Iata director general Willie Walsh hailed the UK decision to remove quarantine rules for vaccinated arrivals from the US from Monday as “positive” but said it’s “just correcting a ridiculous anomaly”.
Walsh said restrictions on North Atlantic traffic remain “disappointing” and dismissed the UK-US taskforce on transatlantic travel, announced in early June, as a means to “avoid making a decision”.
He said: “The UK announcement that people who’ve been vaccinated can travel from the EU and US has to be seen as positive. Hopefully, it will lead to other governments following.”
But Walsh said: “It’s just correcting a ridiculous anomaly. Why should someone who has received vaccination in the UK be able to enter but someone receiving vaccines in Europe or the US can’t?
“It’s just an announcement of what should already have been done.”
He dismissed concern that the US has yet to reciprocate by allowing vaccinated UK travellers entry, saying: “We don’t need to worry about there being a matched response. It is a time to take unilateral action.”

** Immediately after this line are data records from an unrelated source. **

Lemma wait_without_signal (pending : list native_event) w :
  captureSemaphore (sc_capture w) = Some 0%nat ->
  Forall (fun e => signals e = false) pending ->
  fst (dispatch_semaphore_wait pending w) = Blocked \/
  fst (dispatch_semaphore_wait pending w) = UB.
Proof.
  intros Hs Hall. revert w Hs.
  induction Hall as [|e rest He _ IH]; intros w Hs; simpl; rewrite Hs.
  - left. reflexivity.
  - pose proof (native_step_semaphore e w He) as H1. rewrite Hs in H1.
    destruct (native_step e w) as [[[]| |] w1]; simpl in *; auto.
Qed.

End StreamState.

(** X2.  A stream that has not started is never asked to stop: from a
    session that is not capturing, as long as no start request completes
    without error, [capture] sends the start request and nothing else,
    whatever frames, stop calls and failures are served. *)
Theorem no_stop_before_the_stream_starts {C : Type} {consumer_callbacks : Consumer C}
  (pending : list native_event) (w : world C) :
  isCapturing (sc_capture w) = false ->
  Forall (fun e => e <> StartCompleted false) pending ->
  requests (snd (capture pending w)) = requests w ++ [startCaptureWithCompletionHandler] /\
  isCapturing (sc_capture (snd (capture pending w))) = false.
Proof.
  intros Hidle Hall.
  assert (H : isCapturing (sc_capture (snd (dispatch_semaphore_wait pending
                                              (armed capture_frame_block w)))) = false /\
              requests (snd (dispatch_semaphore_wait pending (armed capture_frame_block w)))
              = requests w ++ [startCaptureWithCompletionHandler]).
  { apply (wait_invariant (fun e => e <> StartCompleted false)
             (fun w1 => isCapturing (sc_capture w1) = false /\
                        requests w1 = requests w ++ [startCaptureWithCompletionHandler]));
      [| |exact Hall|].
    - intros e w1 He [Hc Hr].
      destruct (native_step_idle e w1 He Hc) as [Hc' Hr'].
      split; [exact Hc' | rewrite Hr'; exact Hr].
    - intros w1 n H. exact H.
    - split; [exact Hidle | reflexivity]. }
  rewrite capture_unfold.
  destruct (dispatch_semaphore_wait pending _) as [[rest| |] w1]; simpl in *;
    destruct H; split; assumption.
Qed.

(** A stop call, a frame that the consumer turns down and a failing start:
    only the start request is sent. *)
Lemma no_stop_before_the_stream_starts_witness :
  requests (snd (capture (consumer_callbacks := consumer_without_image)
                   [StopCaptureCalled;
                    DidOutputSampleBuffer frame_1080p SCStreamOutputTypeScreen;
                    StartCompleted true] fresh_world))
  = requests fresh_world ++ [startCaptureWithCompletionHandler] /\
  isCapturing (sc_capture (snd (capture (consumer_callbacks := consumer_without_image)
                   [StopCaptureCalled;
                    DidOutputSampleBuffer frame_1080p SCStreamOutputTypeScreen;
                    StartCompleted true] fresh_world))) = false.
Proof.
  apply (no_stop_before_the_stream_starts (consumer_callbacks := consumer_without_image)
           [StopCaptureCalled; DidOutputSampleBuffer frame_1080p SCStreamOutputTypeScreen;
            StartCompleted true] fresh_world).
  - reflexivity.
  - repeat constructor; discriminate.
Defined.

An executive order barring entry to UK and Schengen area arrivals has been in place since March 2020.
But referring to the US-UK taskforce on transatlantic travel announced by Prime Minister Boris Johnson ahead of the G7 Summit in June, Walsh said: “Politicians do that [set up a taskforce] to avoid making a decision.
“If governments are not prepared to take decisions they should provide the data so that others can assess the risk.”
Walsh noted: “The US has given mixed signals. We saw an encouraging message from President Biden that was contradicted a few days later. Different positions are being adopted by different parts of the administration.”
But as other countries open up, he said: “I expect to see the US follow suit. We remain optimistic.”
He insisted “we’re very confident” the Iata annual general meeting will go ahead as planned in Boston in October.
Walsh also insisted: “I see no reason why the UK should not open up to passengers vaccinated in other countries with vaccines approved by the World Health Organisation.”
Iata chief economist Ezgi Gulbas noted: “Bookings in Europe for the US are about 90% down [on 2019]. Bookings in the US for Europe lifted since May to around 60% down [after the EU allowed entry to vaccinated arrivals from the US].”
Gulbas pointed out Europe accounts for 30% of US carriers’ international passenger revenue and the US for 15% of European carriers’ international turnover and said: “Restoring connectivity is critical for both sides.”